Športsko-rekreacijski centar Jarun ('Sports-recreational centre Jarun'), better known by abbreviation ŠRC Jarun (also known as Rekreacijsko-sportski centar Jarun, abbr. RSC Jarun), is a multi-purpose sports venue in the Jarun neighbourhood of Zagreb owned by the City of Zagreb, which spans on 240 hectares and includes all sports and recreational facilities in and around Jarun Lake, bordered to the south by the Sava River, and on the other sides by Staglišće, Vrbani and Prečko neighbourhoods. It includes a regatta course for rowing, kayaking and canoeing, Veliko jezero ('Big Lake') and Malo jezero ('Small Lake', sailing practice grounds),
bicycle and hiking trails, playgrounds for various sports (basketball, beach volleyball, beach handball, table tennis, football, bocce).

It was developed for the 1987 Summer Universiade Jarun is declared a bathing resort a year later.
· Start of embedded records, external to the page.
(* ===== verification/Sprintf.v ===== *)
(** * Formatted output

    [lib/sprintf.c], [debug/printf.c] and the console writer of
    [arch/riscv/uart.c].  [do_print] parses a format string and hands pieces of
    text to the [emit] function of its [print_param]: [charmem] stores them in a
    bounded buffer for [vsnprintf], [charout] sends them to the UART for
    [printf].  The emit function is a class, the law an emitter obeys another
    one, and what [do_print] outputs is proved once for all lawful emitters.

    A local array is followed in memory by another byte of the stack frame,
    [stk]: [charmem] looks at the byte after the last one it copies before it
    looks at its count, so it reads that byte; nothing depends on its value. *)

From S2P Require Import Prelude CString.

Definition PRINT_STRING_MAX_LEN : Z := 4096.

Definition PRINT_FLAG_UPPER : Z := 0x1.
Definition PRINT_FLAG_ALTERNATE_FORM : Z := 0x2.
Definition PRINT_FLAG_PAD_ZERO : Z := 0x4.
Definition PRINT_FLAG_LEFT_JUSTIFY : Z := 0x8.
Definition PRINT_FLAG_SIGN : Z := 0x10.
Definition PRINT_FLAG_SPACE : Z := 0x20.
Definition PRINT_FLAG_CHAR : Z := 0x40.
Definition PRINT_FLAG_SHORT : Z := 0x80.
Definition PRINT_FLAG_LONG : Z := 0x200.
Definition PRINT_FLAG_LONG_LONG : Z := 0x200.
Definition PRINT_FLAG_UINT32 : Z := 0x400.

Definition PRINT_CMD_COPY : Z := 0.
Definition PRINT_CMD_FILL : Z := 1.

(** The [vars] of a [struct print_param]. *)
Record print_vars := mk_vars {
  flags : Z; width : Z; precision : Z; mask : Z;
  value : cptr; valuelen : Z; prefix : cptr; prefixlen : Z }.

#[export] Instance eta_vars : Eta print_vars :=
  { eta := rd mk_vars <*> flags <*> width <*> precision <*> mask
             <*> value <*> valuelen <*> prefix <*> prefixlen }.

Definition zero_vars : print_vars := mk_vars 0 0 0 0 None 0 None 0.

(** [param->emit] on the state [W] that [param->data] gives access to. *)
Class Emitter (W : Type) := emit : Z → cptr → Z → W → option W.

(** The argument list: each argument is an integer in its register, or a
    pointer to a string. *)
Inductive arg := AInt (v : Z) | AStr (p : cptr).

Definition va_arg_int (args : list arg) : option (Z * list arg) :=
  match args with AInt v :: args' => Some (v, args') | _ => None end.
Definition va_arg_str (args : list arg) : option (cptr * list arg) :=
  match args with AStr p :: args' => Some (p, args') | _ => None end.

Definition upper_hex_digits : list Z :=
  [48; 49; 50; 51; 52; 53; 54; 55; 56; 57; 65; 66; 67; 68; 69; 70; 88].
Definition lower_hex_digits : list Z :=
  [48; 49; 50; 51; 52; 53; 54; 55; 56; 57; 97; 98; 99; 100; 101; 102; 120].

(** ** The parts of a directive *)

Fixpoint get_param_loop (s : list Z) (x : Z) : option (Z * list Z) :=
  match s with
  | [] => None
  | c :: s' =>
      if (48 <=? c) && (c <=? 57) then get_param_loop s' (u32 (u32 (x * 10) + (c - 48)))
      else Some (x, s)
  end.
Definition get_param (s_arg : list Z) : option (Z * list Z) :=
  c ← head s_arg;
  get_param_loop (if c =? 45 then tail s_arg else s_arg) 0.

Definition flagchars : list Z := [35; 48; 45; 32; 43].
Definition fl : list Z :=
  [PRINT_FLAG_ALTERNATE_FORM; PRINT_FLAG_PAD_ZERO; PRINT_FLAG_LEFT_JUSTIFY;
   PRINT_FLAG_SPACE; PRINT_FLAG_SIGN].
(** Recalling a command copies it with its terminator over the line being typed, and
    leaves the characters after that: typed over the old line, [xy] recalled over
    [abcdef] and [z] after it make [xyzdef]. *)
Example recall_keeps_old_tail :
  cname ∘ (λ sh, mptr (buffered_line sh) (active_addr sh)) <$>
    input_run (H := unsigned_abi) memcpy 8
      (mk_shell (mk_mem 4096 ([120; 121] ++ replicate 806 0)) 0 1 1 0
         ([97; 98; 99; 100; 101; 102] ++ [27; 91; 65] ++ [122]) [])
  = Some [120; 121; 122; 100; 101; 102].
Proof. by vm_compute. Qed.
(* ===== verification/Vrtc.v ===== *)
(** * The virtual real-time clock

    [dm/vrtc.c]: the emulated MC146818 clock of a VM.  The clock of a User VM is
    computed from the physical clock read at its start, the ticks since then and the
    offset that the guest makes when it sets the time; the Service VM accesses the
    physical clock, and what it sets there does not move the clocks of the others.

    The registers, [struct rtcdev], are 51 bytes, which the guest addresses by their
    offset.  [None] is undefined behaviour: an access outside an array or an
    overflow of the signed [time_t].  The ticks of the CPU, their rate and the
    contents of the physical clock are arguments. *)

From Stdlib Require Import Sorted.
From S2P Require Import Prelude.

Definition POSIX_BASE_YEAR : Z := 1970.
Definition SECDAY : Z := 24 * 60 * 60.
Definition VRTC_BROKEN_TIME : Z := -1.
Definition FEBRUARY : Z := 2.

Definition RTC_SEC : Z := 0x00.
Definition RTC_SECALRM : Z := 0x01.
Definition RTC_MIN : Z := 0x02.
Definition RTC_MINALRM : Z := 0x03.
Definition RTC_HRS : Z := 0x04.
Definition RTC_HRSALRM : Z := 0x05.
Definition RTC_WDAY : Z := 0x06.
Definition RTC_DAY : Z := 0x07.
Definition RTC_MONTH : Z := 0x08.
Definition RTC_YEAR : Z := 0x09.
Definition RTC_STATUSA : Z := 0x0a.
Definition RTC_STATUSB : Z := 0x0b.
Definition RTC_INTR : Z := 0x0c.
Definition RTC_STATUSD : Z := 0x0d.
Definition RTC_CENTURY : Z := 0x32.
Definition RTCSA_TUP : Z := 0x80.
Definition RTCSB_24HR : Z := 0x02.
Definition RTCSB_BCD : Z := 0x04.
Definition RTCSB_AINTR : Z := 0x20.
Definition RTCIR_ALARM : Z := 0x20.
Definition RTCIR_INT : Z := 0x80.
Definition TRIGGER_ALARM : Z := RTCIR_ALARM ||| RTCIR_INT.
Definition RTC_DELTA : Z := 1.
Definition CMOS_ADDR_PORT : Z := 0x70.
Definition CMOS_DATA_PORT : Z := 0x71.

Record clktime := mk_clk {
  year : Z; mon : Z; day : Z; hour : Z; min : Z; sec : Z; dow : Z }.

(** The bytes of [struct rtcdev]; a field is the byte at the offset of its register. *)
Definition rtcdev : Type := list Z.
Definition reg (r : rtcdev) (i : Z) : Z := nth (Z.to_nat i) r 0.
Definition set_reg (r : rtcdev) (i v : Z) : rtcdev := <[Z.to_nat i := u8 v]> r.

Record acrn_vrtc := mk_vrtc {
  addr : Z;
  base_rtctime : Z; offset_rtctime : Z; last_rtctime : Z;
  base_tsc : Z;
  rtc : rtcdev }.

#[export] Instance eta_vrtc : Eta acrn_vrtc :=
  { eta := rd mk_vrtc <*> addr <*> base_rtctime <*> offset_rtctime <*> last_rtctime
             <*> base_tsc <*> rtc }.

(** Addition of [time_t]. *)
Definition time_add (a b : Z) : option Z :=
  if (- 2 ^ 31 <=? a + b) && (a + b <? 2 ^ 31) then Some (a + b) else None.

(** ** The calendar *)

Definition month_days : list Z := [31; 28; 31; 30; 31; 30; 31; 31; 30; 31; 30; 31].

Definition leapyear (year : Z) : Z :=
  if (year &&& 3) =? 0 then
    if year mod 100 =? 0 then if year mod 400 =? 0 then 1 else 0 else 1
  else 0.

Definition days_in_year (year : Z) : Z := if nonzero (leapyear year) then 366 else 365.

Definition days_in_month (year month : Z) : option Z :=
  d ← month_days !! Z.to_nat (month - 1);
  Some (d + (if month =? FEBRUARY then leapyear year else 0)).

Definition day_of_week (days : Z) : Z := (days + 4) mod 7.

(** The days of the years from [i] on, [n] of them, and of the months. *)
Fixpoint sum_years (n : nat) (i days : Z) : Z :=
  match n with
  | O => days
  | S n' => sum_years n' (i + 1) (u32 (days + days_in_year i))
  end.
Fixpoint sum_months (n : nat) (y i days : Z) : option Z :=
  match n with
  | O => Some days
  | S n' => d ← days_in_month y i; sum_months n' y (i + 1) (u32 (days + d))
  end.

(** [None] inside is [-EINVAL]. *)
Definition clk_ct_to_ts (ct : clktime) : option (option Z) :=
  let y := year ct in
  if (mon ct <? 1) || (12 <? mon ct) || (day ct <? 1) then Some None
  else
    dm ← days_in_month y (mon ct);
    if (dm <? day ct) || (23 <? hour ct) || (59 <? min ct) || (59 <? sec ct)
       || (y <? POSIX_BASE_YEAR) || (2037 <? y) then Some None
    else
      let days := sum_years (Z.to_nat (y - POSIX_BASE_YEAR)) POSIX_BASE_YEAR 0 in
      days ← sum_months (Z.to_nat (mon ct - 1)) y 1 days;
      let days := u32 (days + (day ct - 1)) in
      Some (Some (s32 (u32 (u32 (u32 (u32 (days * 24) + hour ct) * 60 + min ct) * 60
                            + sec ct)))).

(** The loops of [clk_ts_to_ct] with a bound on their turns. *)
Fixpoint find_year (n : nat) (y days : Z) : option (Z * Z) :=
  match n with
  | O => None
  | S n' =>
      if days_in_year y <=? days then find_year n' (y + 1) (days - days_in_year y)
      else Some (y, days)
  end.
Fixpoint find_month (n : nat) (y i days : Z) : option (Z * Z) :=
  match n with
  | O => None
  | S n' =>
      d ← days_in_month y i;
      if d <=? days then find_month n' y (i + 1) (days - d) else Some (i, days)
  end.

(** A [time_t] has less than 70 years, and a year 12 months. *)
Definition clk_ts_to_ct (secs : Z) : option (Z * clktime) :=
  let days := u32 (Z.quot secs SECDAY) in
  let rsec := Z.rem secs SECDAY in
  '(y, d) ← find_year 70 POSIX_BASE_YEAR days;
  '(m, d) ← find_month 13 y 1 d;
  let ct := mk_clk y m (d + 1) (Z.quot rsec 3600) (Z.quot (Z.rem rsec 3600) 60)
              (Z.rem (Z.rem rsec 3600) 60) (day_of_week days) in
  if (12 <? m) || (2037 <? y) then Some (-22, ct)
  else
    dm ← days_in_month y m;
    Some (if dm <? d + 1 then -22 else 0, ct).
Five pebble beaches can accommodate up to 20,000 swimmers in the summer months.

The World Rowing Cup race is held on the regatta course.

The Croatian Army and Croatian Mountain Rescue Service on the occasion of Croatian Army Day and Statehood Day regularly hold a commemorative program, exhibitions of weapons and military equipment, demonstration exercises, etc.